Conflicted Fed cuts rates but Bitcoin’s ‘fragile range’ pins BTC under $100K

cointelegraphPublished on 2025-12-10Last updated on 2025-12-10

Abstract

The US Federal Reserve cut interest rates by 25 basis points, aligning with expectations, though internal divisions were reflected in a hawkish tone. Bitcoin briefly rallied above $94,000 pre-announcement but remains stuck in a fragile range below $100,000. According to Glassnode, BTC is constrained between key levels at $102,700 and $81,300, with growing unrealized losses and significant realized losses of $555 million per day—the highest since FTX's collapse. Long-term holders are taking substantial profits, while spot-led rallies lack leverage support. The Fed’s rate cuts may not provide short-term bullish momentum, and time is running out for a $100,000 reclaim as structural pressures mount.
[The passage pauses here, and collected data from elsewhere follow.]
(* ===== verification/Fetch.v ===== *)
(** * The fetch middleware: cookies and history (engine/src/protocols/fetch/mod.rs)

    The [Zawra_*] functions are the browser's; they are the interface [Zawra], and
    every call of one is recorded, since what the middleware does is what it hands
    to them.  A [Url] of the [url] crate is the two views the code takes of it. *)

From S2P Require Import Prelude Utf8 Str Ffi.

(** [Zawra_Hash_String] fills two words; [Zawra_Cookie_GetForDomain] gets a zeroed
    buffer and returns a code and what the buffer holds afterwards.  Both may
    depend on everything the browser was told before. *)
Inductive event :=
| HashString (input : bytes)
| CookieGet (hi lo : Z) (len : nat)
| CookiePut (hi lo : Z) (name value : bytes) (expiry flags : Z)
| HistoryPut (hi lo : Z) (url title : bytes) (ts : Z).
#[export] Instance event_eq_dec : EqDecision event.
Proof. solve_decision. Defined.

Class Zawra := {
  hash_string : bytes -> Z * Z;
  cookie_get : list event -> Z -> Z -> bytes -> Z * bytes;
}.

(** The browser stores a C string when it answers 0. *)
Class ZawraLaws `(Zawra) : Prop := {
  cookie_get_terminated log hi lo buf :
    fst (cookie_get log hi lo buf) = 0 -> 0 ∈ snd (cookie_get log hi lo buf);
}.

Record Url := mkUrl { host_str : option str; url_as_str : str }.
#[export] Instance Url_eq_dec : EqDecision Url.
Proof. solve_decision. Defined.

(** The URL standard: neither a host nor a serialised URL contains a NUL. *)
Definition url_ok (u : Url) : Prop :=
  Forall (fun c => scalar c /\ c <> 0) (default [] (host_str u))
  /\ Forall (fun c => scalar c /\ c <> 0) (url_as_str u).
#[export] Instance scalar_dec c : Decision (scalar c).
Proof. unfold scalar. apply _. Defined.
#[export] Instance url_ok_dec u : Decision (url_ok u).
Proof. unfold url_ok. apply _. Defined.

Record FetchEngine := mkFetchEngine { request_headers : gmap str str }.
Definition FetchEngine_new : FetchEngine := mkFetchEngine ∅.

Section Code.
Context {Zw : Zawra}.

(** Each method takes and returns the calls made so far. *)
Definition inject_cookies (log : list event) (u : Url) : outcome (list event * str) :=
  match host_str u with
  | None => Ret (log, [])
  | Some host =>
      host_c ← cstring_new (as_bytes host);
      let '(hi, lo) := hash_string host_c in
      let log := log ++ [HashString host_c; CookieGet hi lo 4096] in
      match cookie_get log hi lo (replicate 4096 0) with
      | (0, buf) => s ← cstr_lossy buf; Ret (log, s)
      | _ => Ret (log, [])
      end
  end.

Definition store_cookie (log : list event) (u : Url) (cookie_str : str) : outcome (list event) :=
  match host_str u with
  | None => Ret log
  | Some host =>
      host_c ← cstring_new (as_bytes host);
      match split (ch ";") cookie_str with
      | [] => Ret log
      | part :: _ =>
          match split (ch "=") part with
          | k :: v :: _ =>
              name ← cstring_new (as_bytes (trim k));
              value ← cstring_new (as_bytes (trim v));
              let '(hi, lo) := hash_string host_c in
              Ret (log ++ [HashString host_c; CookiePut hi lo name value 0 0])
          | _ => Ret log
          end
      end
  end.

(** [now] is the system clock, in seconds since 1970. *)
Definition record_history (log : list event) (u : Url) (title : str) (now : Z)
  : outcome (list event) :=
  url_c ← cstring_new (as_bytes (url_as_str u));
  title_c ← cstring_new (as_bytes title);
  let '(hi, lo) := hash_string url_c in
  Ret (log ++ [HashString url_c; HistoryPut hi lo url_c title_c now]).

Definition COOKIE : str := lit "Cookie".

Definition fetch (e : FetchEngine) (log : list event) (u : Url) (now : Z)
  : outcome (FetchEngine * list event) :=
  '(log, cookies) ← inject_cookies log u;
  let headers := if bool_decide (cookies = []) then ∅ else {[COOKIE := cookies]} in
  log ← store_cookie log u (lit "session_id=12345; Path=/; HttpOnly");
  log ← record_history log u (lit "Zawra Browser Page") now;
  Ret (mkFetchEngine headers, log).
End Code.

(** ** Lemmas *)

Definition plain (s : str) : Prop := Forall (fun c => scalar c /\ c <> 0) s.

Lemma plain_cstring s : plain s -> cstring_new (as_bytes s) = Ret (c_mem s).
Proof. intros [H1 H2]%Forall_and. by apply cstring_new_ok. Qed.

Lemma plain_trim s : plain s -> plain (trim s).
Proof. apply trim_Forall. Qed.

Lemma plain_app a b : plain (a ++ b) <-> plain a /\ plain b.
Proof. apply Forall_app. Qed.


Lemma cstr_from_ptr_total mem : 0 ∈ mem -> exists b, cstr_from_ptr mem = Ret b.
Proof.
  induction mem as [|x mem IH]; [by intros ?%elem_of_nil|].
  intros H. cbn. destruct (Z.eqb_spec x 0); [eauto|].
  apply elem_of_cons in H as [?|H]; [congruence|].
  destruct (IH H) as [b ->]. by eexists.
Qed.

(** The text before the first separator, if there is one after it. *)
Lemma split_two (c : char) a b :
  (c ∉ a) -> exists v l, split c (a ++ c :: b) = a :: v :: l /\ (c ∉ v)
                         /\ (exists r, b = v ++ r /\ head r = if bool_decide (c ∈ b) then Some c else None).
Proof.
  intros Ha. rewrite split_app by done. induction b as [|x b IH].
  - exists [], []. split_and!; [done|by intros ?%elem_of_nil|]. by exists [].
  - cbn [split]. destruct (Z.eqb_spec x c) as [->|Hx].
    + exists [], (split c b). split_and!; [done|by intros ?%elem_of_nil|].
      exists (c :: b). rewrite bool_decide_eq_true_2 by by left. done.
    + destruct IH as (v & l & E & Hv & r & -> & Hr). injection E as ->.
      exists (x :: v), l. split_and!; [done|by rewrite not_elem_of_cons|].
      exists r. split; [done|]. rewrite Hr.
      by rewrite (bool_decide_ext _ (c ∈ x :: v ++ r)) by (rewrite elem_of_cons; naive_solver).
Qed.

(** ** Properties *)

(** What is stored for a cookie [name=value; attributes].  The call hands over
    the trimmed name and the trimmed text between the first and the second [=]: the
    whole value only when the value contains no [=] itself, and otherwise the value
    cut at its first [=]. *)
Theorem store_cookie_value {Zw : Zawra} (log : list event) (u : Url) (host name value attrs : str)
    (Hh : host_str u = Some host) (Hhp : plain host)
    (Hn : (ch "=" ∉ name) /\ (ch ";" ∉ name) /\ plain name)
    (Hv : (ch ";" ∉ value) /\ plain value)
    (Ha : attrs = [] \/ head attrs = Some (ch ";")) :
  exists stored rest, value = stored ++ rest
  /\ (rest = [] <-> ch "=" ∉ value) /\ (ch "=" ∉ stored) /\ (rest <> [] -> head rest = Some (ch "="))
  /\ let '(hi, lo) := hash_string (c_mem host) in
     store_cookie log u (name ++ ch "=" :: value ++ attrs)
     = Ret (log ++ [HashString (c_mem host);
                    CookiePut hi lo (c_mem (trim name)) (c_mem (trim stored)) 0 0]).
Proof.
  destruct Hn as (Hn1 & Hn2 & Hn3), Hv as [Hv1 Hv2].
  assert (Hs : ch ";" ∉ name ++ ch "=" :: value)
    by (rewrite not_elem_of_app, not_elem_of_cons; split_and!; [done|by_eval|done]).
  assert (Hp : exists l, split (ch ";") (name ++ ch "=" :: value ++ attrs) = (name ++ ch "=" :: value) :: l).
  { destruct Ha as [->|Ha].
    - rewrite app_nil_r. exists []. by apply split_no_sep.
    - destruct attrs as [|c attrs]; [done|]. injection Ha as ->.
      exists (split (ch ";") attrs). rewrite app_comm_cons, app_assoc. by apply split_app. }
  destruct Hp as [l Hp].
  destruct (split_two (ch "=") name value Hn1) as (v & l' & E & Hv' & r & -> & Hr).
  apply plain_app in Hv2 as [Hv2 _].
  exists v, r. split_and!; [done| |done| |].
  - split.
    + intros ->. by rewrite app_nil_r.
    + intros Hno. rewrite bool_decide_eq_false_2 in Hr by done. by destruct r.
  - intros Hne. destruct (bool_decide _); [done|]. by destruct r.
  - destruct (hash_string (c_mem host)) as [hi lo] eqn:Eh. unfold store_cookie. rewrite Hh.
    rewrite (plain_cstring host Hhp). cbn [mbind outcome_bind]. rewrite Hp, E.
    rewrite !plain_cstring by auto using plain_trim. cbn [mbind outcome_bind]. by rewrite Eh.
Qed.

Module Toy.
#[local] Instance zawra : Zawra :=
  {| hash_string := fun b => (Z.of_nat (length b), 7);
     cookie_get := fun _ _ _ buf => (0, lit "k=v" ++ 0 :: drop 4 buf) |}.
Lemma zawra_laws : ZawraLaws zawra.
Proof. split. intros. cbn [snd cookie_get zawra]. apply elem_of_app. right. by left. Qed.
End Toy.

Theorem store_cookie_value_witness :
  let u := mkUrl (Some (lit "h")) (lit "http://h/") in
  exists stored rest, lit "YWI==" = stored ++ rest
  /\ store_cookie (Zw := Toy.zawra) [] u (lit "token=YWI==; Secure")
     = Ret [HashString (c_mem (lit "h")); CookiePut 2 7 (c_mem (lit "token")) (c_mem (trim stored)) 0 0]
  /\ (ch "=" ∉ stored).
Proof.
  destruct (store_cookie_value (Zw := Toy.zawra) [] (mkUrl (Some (lit "h")) (lit "http://h/"))
    (lit "h") (lit "token") (lit "YWI==") (lit "; Secure")) as (st & r & H1 & _ & H3 & H4 & H5).
  - done.
  - unfold plain. by_eval.
  - unfold plain. by_eval.
  - unfold plain. by_eval.
  - by right.
  - exists st, r. split; [exact H1|]. split; [exact H5|exact H3].
Defined.

(** C40: one fetch.  For a URL with a host, it always completes; the request carries
    the browser's cookies for this host as its only header, or no header at all,
    whatever the engine held from the fetch before; and it makes exactly these
    calls in this order: look up the cookies under the host's hash, store the
    session cookie under the same hash, record the visit under the URL's hash. *)
Theorem fetch_spec `{ZawraLaws} (e : FetchEngine) (log : list event) (u : Url) (host : str) (now : Z)
    (Hu : url_ok u) (Hh : host_str u = Some host) :
  let hostc := c_mem host in let urlc := c_mem (url_as_str u) in
  let '(hi, lo) := hash_string hostc in let '(uhi, ulo) := hash_string urlc in
  let asked := log ++ [HashString hostc; CookieGet hi lo 4096] in
  let '(code, buf) := cookie_get asked hi lo (replicate 4096 0) in
  exists cookies,
    (if code =? 0 then cstr_lossy buf = Ret cookies else cookies = [])
    /\ fetch e log u now
       = Ret (mkFetchEngine (if bool_decide (cookies = []) then ∅ else {[COOKIE := cookies]}),
              asked ++ [HashString hostc;
                        CookiePut hi lo (c_mem (lit "session_id")) (c_mem (lit "12345")) 0 0]
                    ++ [HashString urlc;
                        HistoryPut uhi ulo urlc (c_mem (lit "Zawra Browser Page")) now]).
Proof.
  destruct Hu as [Hp1 Hp2]. rewrite Hh in Hp1. cbn [default from_option id] in Hp1.
  cbv zeta.
  destruct (hash_string (c_mem host)) as [hi lo] eqn:E1.
  destruct (hash_string (c_mem (url_as_str u))) as [uhi ulo] eqn:E2.
  set (asked := log ++ [HashString (c_mem host); CookieGet hi lo 4096]).
  destruct (cookie_get asked hi lo (replicate 4096 0)) as [code buf] eqn:E3.
  assert (Hinj : exists cookies,
    (if code =? 0 then cstr_lossy buf = Ret cookies else cookies = [])
    /\ inject_cookies log u = Ret (asked, cookies)).
  { unfold inject_cookies. rewrite Hh, plain_cstring by done. cbn [mbind outcome_bind].
    rewrite E1. change (log ++ [HashString (c_mem host); CookieGet hi lo 4096]) with asked.
    rewrite E3.
    destruct (Z.eqb_spec code 0) as [->|Hc].
    - destruct (cstr_from_ptr_total buf) as [b Hb].
      { pose proof (cookie_get_terminated asked hi lo (replicate 4096 0)) as Ht.
        rewrite E3 in Ht. by apply Ht. }
      exists (from_utf8_lossy b). unfold cstr_lossy. rewrite Hb. by split.
    - exists []. split; [done|]. by destruct code. }
  destruct Hinj as (cookies & Hc & Hinj). exists cookies. split; [done|].
  unfold fetch. rewrite Hinj. cbn [mbind outcome_bind].
  assert (Hst : store_cookie asked u (lit "session_id=12345; Path=/; HttpOnly")
    = Ret (asked ++ [HashString (c_mem host);
             CookiePut hi lo (c_mem (lit "session_id")) (c_mem (lit "12345")) 0 0])).
  { unfold store_cookie. rewrite Hh, (plain_cstring host) by done. cbn [mbind outcome_bind].
    rewrite E1. reflexivity. }
  rewrite Hst. cbn [mbind outcome_bind]. unfold record_history.
  rewrite !plain_cstring by (done || by_eval). cbn [mbind outcome_bind]. rewrite E2.
  by rewrite <- app_assoc.
Qed.

Theorem fetch_spec_witness :
  exists cookies, cookies = lit "k=v" /\
  fetch (Zw := Toy.zawra) (mkFetchEngine {[lit "Cookie" := lit "stale"]}) []
    (mkUrl (Some (lit "h")) (lit "http://h/")) 5
  = Ret (mkFetchEngine {[COOKIE := cookies]},
         [HashString (c_mem (lit "h")); CookieGet 2 7 4096;
          HashString (c_mem (lit "h"));
          CookiePut 2 7 (c_mem (lit "session_id")) (c_mem (lit "12345")) 0 0;
          HashString (c_mem (lit "http://h/"));
          HistoryPut 10 7 (c_mem (lit "http://h/")) (c_mem (lit "Zawra Browser Page")) 5]).
Proof.
  destruct (fetch_spec (H := Toy.zawra) (H0 := Toy.zawra_laws) (mkFetchEngine {[lit "Cookie" := lit "stale"]}) []
    (mkUrl (Some (lit "h")) (lit "http://h/")) (lit "h") 5) as (cookies & Hc & Hf).
  - by_eval.
  - done.
  - exists (lit "k=v"). split; [done|]. vm_compute in Hc. injection Hc as <-. exact Hf.
Defined.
On Wednesday, the US Federal Reserve approved a 25-basis-point interest rate cut, marking the third this year and aligning with market expectations. Typical of its previous pre-FOMC price action, Bitcoin rallied above $94,000 on Monday, but the media’s hawkish depiction of the rate cut reflects a Fed that is divided over the future of US monetary policy and the economy.

Given the “hawkish” label associated with this week’s rate cut, it’s possible that Bitcoin price could sell on the news and remain range-bound until a new momentum driver emerges.
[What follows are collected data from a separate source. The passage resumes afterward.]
(* ===== verification/Conn.v ===== *)
(** * Connections: the exported functions on TCP sockets and body rings
    (engine/src/lib.rs)

    A pointer argument that may be null is an [option] of the memory behind it:
    [buffer] is the caller's buffer of [buffer_len] bytes, [bytes_read] the cell the
    count goes to.  Functions that write through such pointers return their
    contents with the result code. *)

From S2P Require Import Prelude Utf8 Str Ffi Ring Net Engine.

Section Code.
Context {N : Net}.

(** ** Creation and destruction *)

(** [poll] is what [Poll::new] answered and [addr] where the engine is boxed. *)
Definition net_engine_create (poll : result unit unit) (addr : Z) : M Z :=
  match poll with
  | Ok _ => fun s => Ret (mkSys (os s) (mem s) (<[addr := NetEngine_new]> (engines s)), addr)
  | Err _ => mret NULL
  end.

Definition drop_engine (e : NetEngine) (w : W) : W :=
  let w := foldl (fun w p => sock_drop w (stream p.2)) w (map_to_list (connections e)) in
  let w := foldl (fun w p => sock_drop w (tls_stream p.2)) w (map_to_list (tls_states e)) in
  foldl (fun w p => udp_drop w (socket p.2)) w (map_to_list (quic_endpoints e)).

Definition free_engine (h : Z) : M unit :=
  fun s => Ret (mkSys (os s) (mem s) (delete h (engines s)), tt).

Definition net_engine_destroy (h : Z) : M unit :=
  if h =? NULL then mret tt
  else
  e ← deref h;
  _ ← os_do (drop_engine e);
  free_engine h.

(** ** Connecting and closing *)

Definition addr_str (host : str) (port : Z) : str := host ++ ch ":" :: decimal port.

(** TLS is set up on port 443 only; a host that is no server name, or a failing
    [ClientConnection::new], leaves the connection without TLS. *)
Definition initial_tls (host : str) (port : Z) : option Tls :=
  if port =? 443 then if server_name_ok host then tls_new host else None else None.

(** [CStr::from_ptr(host).to_string_lossy()]; the pointer is not checked for null. *)
Definition host_arg (host : option bytes) : outcome str :=
  match host with Some mem => cstr_lossy mem | None => Undefined end.

Definition net_connect (h : Z) (host : option bytes) (port : Z) : M Z :=
  if h =? NULL then mret NULL
  else
  _ ← deref h;
  host_str ← lift (host_arg host);
  addrs ← os_op (fun w => to_socket_addrs w (addr_str host_str port));
  match addrs with
  | Err _ => mret NULL
  | Ok addrs =>
      stream ← connect_first addrs;
      match stream with
      | None => mret NULL
      | Some stream =>
          _ ← os_do (fun w => set_nodelay w stream);
          engine ← deref h;
          let conn_id := next_conn_id engine in
          _ ← modify h bump_conn_id;
          reg ← os_op (fun w => sock_register w stream conn_id);
          match reg with
          | Err _ => _ ← os_do (fun w => sock_drop w stream); mret NULL
          | Ok _ =>
              let conn := set_tls (Connection_new stream host_str port) (initial_tls host_str port) in
              _ ← modify h (with_connections (insert conn_id conn));
              mret conn_id
          end
      end
  end.

Definition net_close (h conn : Z) : M Z :=
  if (h =? NULL) || (conn =? NULL) then mret NS_ERROR_FAILURE
  else
  engine ← deref h;
  match connections engine !! conn with
  | Some c =>
      _ ← modify h (with_connections (delete conn));
      _ ← os_do (fun w => sock_drop w (stream c));
      mret NS_OK
  | None => mret NS_ERROR_FAILURE
  end.

(** ** Reading *)

(** A prefix of a buffer overwritten. *)
Definition put (data buf : bytes) : bytes := data ++ drop (length data) buf.

(** Writing the count through [bytes_read], unless it is null. *)
Definition put_count (cell : option Z) (n : Z) : option Z :=
  match cell with Some _ => Some n | None => None end.

Definition update_conn (h conn : Z) (f : Connection -> Connection) : M unit :=
  modify h (with_connections (alter f conn)).

(** The part of [net_read] for a connection bound to the ring at [ring_ptr]. *)
Definition net_read_ring (h conn ring_ptr : Z) (bytes_read : option Z) : M (Z * option Z) :=
  ring ← deref_ring ring_ptr;
  engine ← deref h;
  match connections engine !! conn with
  | None => mret (NS_ERROR_FAILURE, bytes_read)
  | Some c =>
      slices ← lift (ring_slices ring);
      match slices with
      | None => mret (NS_ERROR_FAILURE, bytes_read)
      | Some slices =>
          res ← os_op (fun w => sock_read w (stream c) (Z.of_nat (length (cells slices))));
          match res with
          | Ok [] => mret (NS_ERROR_FAILURE, bytes_read)
          | Ok data =>
              let n := Z.of_nat (length data) in
              let ring := set_head (set_buffer ring (write_cells (buffer ring) (cells slices) data))
                                   (u64 (head ring + n)) in
              _ ← store_ring ring_ptr ring;
              _ ← (if over_high_water ring
                   then _ ← os_do (fun w => sock_deregister w (stream c));
                        update_conn h conn (fun c => set_paused c true)
                   else mret tt);
              mret (NS_OK, put_count bytes_read n)
          | Err _ => mret (NS_ERROR_FAILURE, bytes_read)
          end
      end
  end.

(** Feeding the TLS session what the socket has; [None] is an early return. *)
Definition feed_tls (h conn : Z) (c : Connection) (t : Tls) : M (option Tls) :=
  res ← os_op (fun w => sock_read w (stream c) MAX_BUFFER_SIZE);
  match res with
  | Ok [] => mret None
  | Ok raw =>
      let '(t, r) := read_tls t raw in
      match r with
      | Err _ => _ ← update_conn h conn (fun c => set_tls c (Some t)); mret None
      | Ok _ =>
          let '(t, r) := process_new_packets t in
          _ ← update_conn h conn (fun c => set_tls c (Some t));
          match r with Err _ => mret None | Ok _ => mret (Some t) end
      end
  | Err WouldBlock => mret (Some t)
  | Err OtherError => mret None
  end.

Definition net_read_tls (h conn : Z) (c : Connection) (t : Tls) (dst : bytes)
  (bytes_read : option Z) : M (Z * bytes * option Z) :=
  fed ← feed_tls h conn c t;
  match fed with
  | None => mret (NS_ERROR_FAILURE, dst, bytes_read)
  | Some t =>
      let '(t, r) := reader_read t (Z.of_nat (length dst)) in
      _ ← update_conn h conn (fun c => set_tls c (Some t));
      match r with
      | Ok data => mret (NS_OK, put data dst, put_count bytes_read (Z.of_nat (length data)))
      | Err _ => mret (NS_ERROR_FAILURE, dst, bytes_read)
      end
  end.

Definition net_read_plain (c : Connection) (dst : bytes) (bytes_read : option Z)
  : M (Z * bytes * option Z) :=
  res ← os_op (fun w => sock_read w (stream c) (Z.of_nat (length dst)));
  match res with
  | Ok data => mret (NS_OK, put data dst, put_count bytes_read (Z.of_nat (length data)))
  | Err _ => mret (NS_ERROR_FAILURE, dst, bytes_read)
  end.

(** The ring a connection is bound to, if that ring is registered. *)
Definition bound_ring (e : NetEngine) (conn : Z) : option Z :=
  conn_body_rings e !! conn ≫= (fun id => body_rings e !! id).

Definition net_read (h conn : Z) (buffer : option bytes) (bytes_read : option Z)
  : M (Z * option bytes * option Z) :=
  match (h =? NULL) || (conn =? NULL), buffer with
  | false, Some dst =>
      engine ← deref h;
      match bound_ring engine conn with
      | Some ring_ptr =>
          '(code, count) ← net_read_ring h conn ring_ptr bytes_read;
          mret (code, Some dst, count)
      | None =>
          match connections engine !! conn with
          | None => mret (NS_ERROR_FAILURE, Some dst, bytes_read)
          | Some c =>
              '(code, dst, count) ←
              match tlsconn c with
              | Some t => net_read_tls h conn c t dst bytes_read
              | None => net_read_plain c dst bytes_read
              end;
              mret (code, Some dst, count)
          end
      end
  | _, _ => mret (NS_ERROR_FAILURE, buffer, bytes_read)
  end.

(** ** Writing *)

(** [while tls.wants_write() { write_tls }]: [None] is an error, and the loop may
    go on as long as rustls has output, hence the fuel. *)
Fixpoint flush_loop (fuel : nat) (s : Stream) (t : Tls) : M (Tls * bool) :=
  if wants_write t then
  match fuel with
  | O => fun _ => Stuck
  | S fuel =>
      '(t, r) ← os_op (fun w => let '(w, t, r) := write_tls w t s in (w, (t, r)));
      match r with
      | Ok _ => flush_loop fuel s t
      | Err WouldBlock => mret (t, true)
      | Err OtherError => mret (t, false)
      end
  end
  else mret (t, true).

Definition net_write (fuel : nat) (h conn : Z) (data : option bytes) (bytes_written : option Z)
  : M (Z * option Z) :=
  match (h =? NULL) || (conn =? NULL), data with
  | false, Some src =>
      engine ← deref h;
      match connections engine !! conn with
      | None => mret (NS_ERROR_FAILURE, bytes_written)
      | Some c =>
          match tlsconn c with
          | Some t =>
              let '(t, r) := writer_write t src in
              match r with
              | Err _ =>
                  _ ← update_conn h conn (fun c => set_tls c (Some t));
                  mret (NS_ERROR_FAILURE, bytes_written)
              | Ok n =>
                  '(t, ok) ← flush_loop fuel (stream c) t;
                  _ ← update_conn h conn (fun c => set_tls c (Some t));
                  if ok : bool then mret (NS_OK, put_count bytes_written n)
                  else mret (NS_ERROR_FAILURE, bytes_written)
              end
          | None =>
              res ← os_op (fun w => sock_write w (stream c) src);
              match res with
              | Ok n => mret (NS_OK, put_count bytes_written n)
              | Err _ => mret (NS_ERROR_FAILURE, bytes_written)
              end
          end
      end
  | _, _ => mret (NS_ERROR_FAILURE, bytes_written)
  end.

(** ** Polling *)

(** One round of the resume loop of [NetEngine::poll]. *)
Definition resume_one (h : Z) (binding : Z * Z) : M unit :=
  let '(conn_id, ring_id) := binding in
  engine ← deref h;
  match connections engine !! conn_id with
  | Some c =>
      if is_paused c then
        match body_rings engine !! ring_id with
        | Some ring_ptr =>
            ring ← deref_ring ring_ptr;
            if under_low_water ring
            then _ ← os_op (fun w => sock_register w (stream c) conn_id);
                 update_conn h conn_id (fun c => set_paused c false)
            else mret tt
        | None => mret tt
        end
      else mret tt
  | None => mret tt
  end.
CNBC reported that the Fed’s 9-3 vote is a signal that members remain concerned about the resilience of inflation, and that the rate of economic growth and pace of future rate cuts could slow in 2026.

According to Glassnode, Bitcoin (BTC) remains trapped in a structurally fragile range below $100,000, with the price action constrained between the short-term cost basis at $102,700 and the “True Market Mean” at $81,300.

Glassnode data also showed weakening onchain conditions, thinning futures demand, and persistent sell pressure in an environment that continues to hold BTC below $100,000.

Key takeaways:

  • Bitcoin’s structurally fragile range kept the market stuck below $100,000 with expanding unrealized losses.

  • Realized losses have surged to $555 million/day, the highest since the FTX collapse in 2022.

  • Heavy profit-taking from more than 1-year holders and the capitulation of top buyers are preventing a reclaim of the STH-Cost Basis.

  • Fed rate cuts may fail to significantly boost Bitcoin price in the short term.

Time is running out for Bitcoin to recover $100,000

According to Glassnode, Bitcoin’s inability to break above $100,000 reflected a growing structural tension: time is working against the bulls. The longer the price stayed pinned within this fragile range, the more unrealized losses accumulated, increasing the likelihood of forced selling.

Realized price and true market mean for Bitcoin. Source: Glassnode

The relative unrealized loss (30-day-SMA) has risen to 4.4%, ending two years below 2% and signaling a transition into a higher-stress environment. Even with BTC’s bounce from the Nov. 22 low to roughly $92,700, the entity-adjusted realized loss continued climbing, reaching $555 million/day, a level previously seen during the FTX capitulation.

At the same time, long-term holders (above 1-year holding period) realized more than $1 billion/day in profits, peaking at a record $1.3 billion. This dynamic of capitulation from top buyers and heavy distribution from long-term holders, potentially kept BTC under the key cost-basis thresholds, unable to retake the $95,000–$102,000 resistance band that capped the fragile range.

Realized profit by age. Source: Glassnode

Related: Bitcoin hikes volatility into ‘tricky’ FOMC as $93.5K yearly open fails

Spot-led rally meets declining BTC futures market

Data from CryptoQuant found that the crypto market has rallies ahead of FOMC meetings, but a notable divergence has appeared where Bitcoin’s price has risen while open interest (OI) has been on a decline.

Bitcoin price versus open interest divergence. Source: CryptoQuant

OI declined during the corrective phase since October, but even after BTC bottomed on Nov. 21, it continued to fall despite the price moving to higher highs. This marked a rally driven primarily by spot demand, rather than leverage-driven speculation.

CryptoQuant added that while spot-led uptrends are generally healthy, sustained bullish momentum historically requires rising leveraged positioning. Given that derivatives volumes are structurally dominant, spot volume accounted for only 10% of derivatives activity, which the market may struggle to maintain if rate-cut expectations weaken heading into the meeting.

Related: Short the dip and buy the rip? What FOMC outcomes reveal about Bitcoin price action

This article does not contain investment advice or recommendations. Every investment and trading move involves risk, and readers should conduct their own research when making a decision.